Action item:
Please return every line from the entries that has the string "envelope" in it.
■ ■ ■ ■ ■ ■ ■
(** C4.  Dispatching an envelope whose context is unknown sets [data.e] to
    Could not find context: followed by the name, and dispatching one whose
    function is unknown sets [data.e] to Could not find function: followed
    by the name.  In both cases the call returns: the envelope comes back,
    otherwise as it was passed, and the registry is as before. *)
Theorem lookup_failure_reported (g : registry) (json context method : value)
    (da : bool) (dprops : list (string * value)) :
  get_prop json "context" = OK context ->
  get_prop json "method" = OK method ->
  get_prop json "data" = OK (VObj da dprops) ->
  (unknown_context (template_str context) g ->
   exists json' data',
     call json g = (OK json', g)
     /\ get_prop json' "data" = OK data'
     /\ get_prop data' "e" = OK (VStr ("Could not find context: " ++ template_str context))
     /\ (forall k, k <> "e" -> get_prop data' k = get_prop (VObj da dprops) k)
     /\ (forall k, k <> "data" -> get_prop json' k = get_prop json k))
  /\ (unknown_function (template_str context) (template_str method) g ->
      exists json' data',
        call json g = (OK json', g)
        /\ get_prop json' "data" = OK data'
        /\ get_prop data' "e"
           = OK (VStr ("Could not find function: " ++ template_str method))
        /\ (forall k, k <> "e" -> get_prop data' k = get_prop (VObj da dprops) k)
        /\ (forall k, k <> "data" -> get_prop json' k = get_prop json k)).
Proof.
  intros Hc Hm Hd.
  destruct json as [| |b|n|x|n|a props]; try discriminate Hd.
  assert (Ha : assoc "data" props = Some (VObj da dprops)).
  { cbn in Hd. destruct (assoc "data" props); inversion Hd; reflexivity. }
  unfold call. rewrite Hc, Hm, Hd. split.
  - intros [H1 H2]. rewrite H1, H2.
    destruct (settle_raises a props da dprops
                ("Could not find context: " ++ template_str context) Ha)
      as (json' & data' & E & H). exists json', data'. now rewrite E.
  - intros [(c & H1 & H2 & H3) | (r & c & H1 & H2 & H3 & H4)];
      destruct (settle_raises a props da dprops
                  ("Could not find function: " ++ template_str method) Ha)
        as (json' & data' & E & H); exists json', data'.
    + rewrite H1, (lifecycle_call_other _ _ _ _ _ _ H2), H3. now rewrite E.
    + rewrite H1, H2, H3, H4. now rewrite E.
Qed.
■ ■ ■ ■ ■ ■ ■
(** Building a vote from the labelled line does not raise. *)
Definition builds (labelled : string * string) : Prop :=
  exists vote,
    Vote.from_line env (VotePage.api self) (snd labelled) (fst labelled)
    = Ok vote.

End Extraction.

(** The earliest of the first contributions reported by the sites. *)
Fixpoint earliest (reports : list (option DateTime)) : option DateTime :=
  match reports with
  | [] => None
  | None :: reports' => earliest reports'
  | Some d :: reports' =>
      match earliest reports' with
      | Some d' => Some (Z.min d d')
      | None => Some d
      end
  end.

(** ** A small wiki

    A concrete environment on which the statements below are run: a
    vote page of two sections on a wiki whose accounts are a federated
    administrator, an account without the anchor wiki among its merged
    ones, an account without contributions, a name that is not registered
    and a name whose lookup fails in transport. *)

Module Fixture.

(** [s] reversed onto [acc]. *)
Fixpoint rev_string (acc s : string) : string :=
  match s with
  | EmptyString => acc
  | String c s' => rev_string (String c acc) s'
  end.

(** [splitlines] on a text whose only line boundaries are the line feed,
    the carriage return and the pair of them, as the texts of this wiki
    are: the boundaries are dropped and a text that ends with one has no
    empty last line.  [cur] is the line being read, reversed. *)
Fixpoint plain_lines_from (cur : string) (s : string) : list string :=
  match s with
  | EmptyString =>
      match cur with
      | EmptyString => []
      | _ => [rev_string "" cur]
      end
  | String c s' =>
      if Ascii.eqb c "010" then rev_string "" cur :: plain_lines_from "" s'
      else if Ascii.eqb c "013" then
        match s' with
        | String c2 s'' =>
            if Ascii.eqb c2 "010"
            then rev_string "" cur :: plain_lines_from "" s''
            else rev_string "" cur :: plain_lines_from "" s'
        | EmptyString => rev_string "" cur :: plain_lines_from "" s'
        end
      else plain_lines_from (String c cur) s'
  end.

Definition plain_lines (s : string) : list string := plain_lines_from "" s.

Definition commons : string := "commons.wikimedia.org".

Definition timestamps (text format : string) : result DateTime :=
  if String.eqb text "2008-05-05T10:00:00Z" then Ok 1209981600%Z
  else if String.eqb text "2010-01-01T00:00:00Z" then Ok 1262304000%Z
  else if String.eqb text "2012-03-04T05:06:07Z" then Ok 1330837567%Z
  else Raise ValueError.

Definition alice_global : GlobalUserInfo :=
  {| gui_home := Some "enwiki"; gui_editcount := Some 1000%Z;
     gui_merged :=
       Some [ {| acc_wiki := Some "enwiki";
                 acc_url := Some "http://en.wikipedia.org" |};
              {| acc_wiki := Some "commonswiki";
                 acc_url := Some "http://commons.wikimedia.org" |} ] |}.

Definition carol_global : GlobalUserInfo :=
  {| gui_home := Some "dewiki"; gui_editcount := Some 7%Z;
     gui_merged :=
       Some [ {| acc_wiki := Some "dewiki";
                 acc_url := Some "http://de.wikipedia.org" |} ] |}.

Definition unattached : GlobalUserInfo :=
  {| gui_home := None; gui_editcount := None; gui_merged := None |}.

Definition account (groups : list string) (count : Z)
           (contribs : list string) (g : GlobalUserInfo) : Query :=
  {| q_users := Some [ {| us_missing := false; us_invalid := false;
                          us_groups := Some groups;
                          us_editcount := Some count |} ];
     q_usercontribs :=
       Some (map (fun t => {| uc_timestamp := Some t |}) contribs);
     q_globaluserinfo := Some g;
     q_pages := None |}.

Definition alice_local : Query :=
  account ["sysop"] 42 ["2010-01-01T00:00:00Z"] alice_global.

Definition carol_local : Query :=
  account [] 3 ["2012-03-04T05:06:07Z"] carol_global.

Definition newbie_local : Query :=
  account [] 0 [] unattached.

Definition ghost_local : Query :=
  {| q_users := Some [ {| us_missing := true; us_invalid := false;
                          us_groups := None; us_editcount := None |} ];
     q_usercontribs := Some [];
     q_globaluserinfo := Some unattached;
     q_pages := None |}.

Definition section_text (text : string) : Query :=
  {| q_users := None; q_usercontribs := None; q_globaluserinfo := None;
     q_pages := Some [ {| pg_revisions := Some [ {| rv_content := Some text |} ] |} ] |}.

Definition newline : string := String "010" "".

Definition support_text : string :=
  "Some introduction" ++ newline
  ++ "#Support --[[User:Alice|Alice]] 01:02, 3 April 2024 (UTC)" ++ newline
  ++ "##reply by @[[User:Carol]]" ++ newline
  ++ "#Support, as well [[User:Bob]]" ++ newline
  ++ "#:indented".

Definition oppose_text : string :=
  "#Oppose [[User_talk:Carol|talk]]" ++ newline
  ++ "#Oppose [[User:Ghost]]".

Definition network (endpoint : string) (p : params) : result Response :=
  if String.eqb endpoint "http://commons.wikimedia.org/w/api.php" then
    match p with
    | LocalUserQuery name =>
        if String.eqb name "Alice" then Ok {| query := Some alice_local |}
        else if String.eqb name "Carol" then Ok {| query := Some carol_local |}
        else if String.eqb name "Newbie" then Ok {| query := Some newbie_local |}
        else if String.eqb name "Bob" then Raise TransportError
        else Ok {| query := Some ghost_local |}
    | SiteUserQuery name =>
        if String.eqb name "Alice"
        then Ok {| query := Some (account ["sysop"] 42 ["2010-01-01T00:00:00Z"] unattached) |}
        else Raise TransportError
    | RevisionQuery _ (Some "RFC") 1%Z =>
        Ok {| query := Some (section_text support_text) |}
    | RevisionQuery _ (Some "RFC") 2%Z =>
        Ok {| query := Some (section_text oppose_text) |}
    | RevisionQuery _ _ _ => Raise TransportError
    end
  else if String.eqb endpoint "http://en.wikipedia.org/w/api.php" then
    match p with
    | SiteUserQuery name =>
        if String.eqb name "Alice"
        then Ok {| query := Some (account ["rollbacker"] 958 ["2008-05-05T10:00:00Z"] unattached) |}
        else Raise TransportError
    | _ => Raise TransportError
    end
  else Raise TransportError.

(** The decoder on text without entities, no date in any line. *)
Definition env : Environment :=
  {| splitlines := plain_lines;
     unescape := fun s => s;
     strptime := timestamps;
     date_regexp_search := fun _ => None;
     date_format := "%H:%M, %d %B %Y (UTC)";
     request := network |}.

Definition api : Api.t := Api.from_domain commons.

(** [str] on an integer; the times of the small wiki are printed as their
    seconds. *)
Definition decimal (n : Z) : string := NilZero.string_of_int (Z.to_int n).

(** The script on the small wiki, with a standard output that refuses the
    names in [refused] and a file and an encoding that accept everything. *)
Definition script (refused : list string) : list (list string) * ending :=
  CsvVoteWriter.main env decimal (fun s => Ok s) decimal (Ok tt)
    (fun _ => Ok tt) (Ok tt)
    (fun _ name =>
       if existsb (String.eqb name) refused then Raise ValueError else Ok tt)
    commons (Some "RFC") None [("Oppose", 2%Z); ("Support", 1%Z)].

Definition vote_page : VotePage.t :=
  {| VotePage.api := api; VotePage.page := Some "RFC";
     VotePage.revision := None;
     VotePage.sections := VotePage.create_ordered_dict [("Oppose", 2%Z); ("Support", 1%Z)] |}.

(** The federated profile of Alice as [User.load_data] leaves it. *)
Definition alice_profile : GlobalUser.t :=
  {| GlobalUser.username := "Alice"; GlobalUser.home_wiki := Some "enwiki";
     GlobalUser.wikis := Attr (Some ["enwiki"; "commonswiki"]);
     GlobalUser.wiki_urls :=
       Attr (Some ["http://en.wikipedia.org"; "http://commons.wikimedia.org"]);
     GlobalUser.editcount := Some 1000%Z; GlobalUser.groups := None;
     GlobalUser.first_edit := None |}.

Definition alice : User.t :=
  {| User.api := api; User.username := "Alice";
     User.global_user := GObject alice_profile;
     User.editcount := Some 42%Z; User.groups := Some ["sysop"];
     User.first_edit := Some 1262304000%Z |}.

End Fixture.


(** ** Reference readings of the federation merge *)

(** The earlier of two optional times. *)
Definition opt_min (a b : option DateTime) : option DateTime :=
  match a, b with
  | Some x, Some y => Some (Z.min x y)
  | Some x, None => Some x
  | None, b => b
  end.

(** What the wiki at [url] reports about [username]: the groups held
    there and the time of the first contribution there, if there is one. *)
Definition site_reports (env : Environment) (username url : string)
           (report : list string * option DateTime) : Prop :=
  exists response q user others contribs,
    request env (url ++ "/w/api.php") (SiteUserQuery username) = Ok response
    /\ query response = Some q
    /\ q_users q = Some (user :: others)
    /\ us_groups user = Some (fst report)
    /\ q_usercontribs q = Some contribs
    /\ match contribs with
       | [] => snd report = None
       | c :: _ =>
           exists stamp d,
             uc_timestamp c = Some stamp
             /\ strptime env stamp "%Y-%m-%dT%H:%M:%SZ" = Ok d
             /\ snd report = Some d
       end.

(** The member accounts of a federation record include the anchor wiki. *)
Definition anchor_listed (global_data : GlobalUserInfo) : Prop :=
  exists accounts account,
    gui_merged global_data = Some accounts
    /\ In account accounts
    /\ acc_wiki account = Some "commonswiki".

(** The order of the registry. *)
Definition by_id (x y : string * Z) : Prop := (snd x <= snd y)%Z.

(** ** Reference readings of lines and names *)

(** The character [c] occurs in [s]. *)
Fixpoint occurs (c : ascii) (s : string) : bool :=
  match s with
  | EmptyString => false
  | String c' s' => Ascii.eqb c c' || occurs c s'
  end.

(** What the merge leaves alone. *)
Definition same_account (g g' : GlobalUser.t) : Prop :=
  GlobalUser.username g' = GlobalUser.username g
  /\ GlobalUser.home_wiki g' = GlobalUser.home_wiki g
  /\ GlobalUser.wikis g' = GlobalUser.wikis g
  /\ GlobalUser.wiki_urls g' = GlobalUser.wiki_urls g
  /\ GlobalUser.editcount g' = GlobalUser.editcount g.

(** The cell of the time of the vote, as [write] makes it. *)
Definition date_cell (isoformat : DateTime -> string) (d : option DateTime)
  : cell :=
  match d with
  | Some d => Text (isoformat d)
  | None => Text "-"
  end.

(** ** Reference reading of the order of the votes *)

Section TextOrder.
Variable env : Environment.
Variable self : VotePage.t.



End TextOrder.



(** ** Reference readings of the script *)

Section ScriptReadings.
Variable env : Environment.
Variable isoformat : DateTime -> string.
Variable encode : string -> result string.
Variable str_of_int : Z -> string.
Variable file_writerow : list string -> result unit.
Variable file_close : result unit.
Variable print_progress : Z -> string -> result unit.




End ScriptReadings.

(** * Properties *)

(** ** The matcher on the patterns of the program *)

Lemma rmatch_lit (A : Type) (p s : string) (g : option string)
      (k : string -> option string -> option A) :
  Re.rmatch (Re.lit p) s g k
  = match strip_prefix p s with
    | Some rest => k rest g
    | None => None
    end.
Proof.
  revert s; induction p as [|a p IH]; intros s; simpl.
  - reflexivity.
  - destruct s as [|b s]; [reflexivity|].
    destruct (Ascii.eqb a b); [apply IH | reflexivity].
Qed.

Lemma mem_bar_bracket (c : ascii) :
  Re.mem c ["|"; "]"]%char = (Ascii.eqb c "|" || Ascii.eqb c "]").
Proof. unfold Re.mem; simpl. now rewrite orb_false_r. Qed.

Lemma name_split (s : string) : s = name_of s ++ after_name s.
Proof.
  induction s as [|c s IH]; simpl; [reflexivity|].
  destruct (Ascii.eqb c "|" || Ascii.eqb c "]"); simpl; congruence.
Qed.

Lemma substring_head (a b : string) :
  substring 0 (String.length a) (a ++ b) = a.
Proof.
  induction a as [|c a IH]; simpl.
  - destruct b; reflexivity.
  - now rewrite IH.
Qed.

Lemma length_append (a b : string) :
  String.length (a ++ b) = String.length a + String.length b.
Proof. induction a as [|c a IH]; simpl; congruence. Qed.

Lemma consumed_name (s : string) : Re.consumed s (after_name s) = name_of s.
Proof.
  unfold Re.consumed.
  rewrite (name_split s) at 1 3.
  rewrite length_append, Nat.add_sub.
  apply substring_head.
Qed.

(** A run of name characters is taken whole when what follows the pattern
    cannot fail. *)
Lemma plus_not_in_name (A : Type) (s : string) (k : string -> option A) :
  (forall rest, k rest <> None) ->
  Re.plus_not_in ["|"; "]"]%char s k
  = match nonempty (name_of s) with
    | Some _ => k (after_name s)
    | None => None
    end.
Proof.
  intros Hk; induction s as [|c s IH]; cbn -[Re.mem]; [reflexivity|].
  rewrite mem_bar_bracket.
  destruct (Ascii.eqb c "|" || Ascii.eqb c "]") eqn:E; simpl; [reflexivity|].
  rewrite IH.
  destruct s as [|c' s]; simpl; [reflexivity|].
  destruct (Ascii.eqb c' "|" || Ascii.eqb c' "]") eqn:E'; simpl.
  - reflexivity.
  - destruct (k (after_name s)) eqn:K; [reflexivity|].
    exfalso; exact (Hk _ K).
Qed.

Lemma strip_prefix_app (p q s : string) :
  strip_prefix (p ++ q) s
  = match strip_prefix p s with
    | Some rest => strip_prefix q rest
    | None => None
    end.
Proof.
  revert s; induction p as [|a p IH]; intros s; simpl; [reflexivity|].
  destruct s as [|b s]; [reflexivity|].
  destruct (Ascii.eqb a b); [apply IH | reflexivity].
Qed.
■ ■ ■ ■ ■ ■ ■
Exercise solution:
(** C4.  Dispatching an envelope whose context is unknown sets [data.e] to
    by the name.  In both cases the call returns: the envelope comes back,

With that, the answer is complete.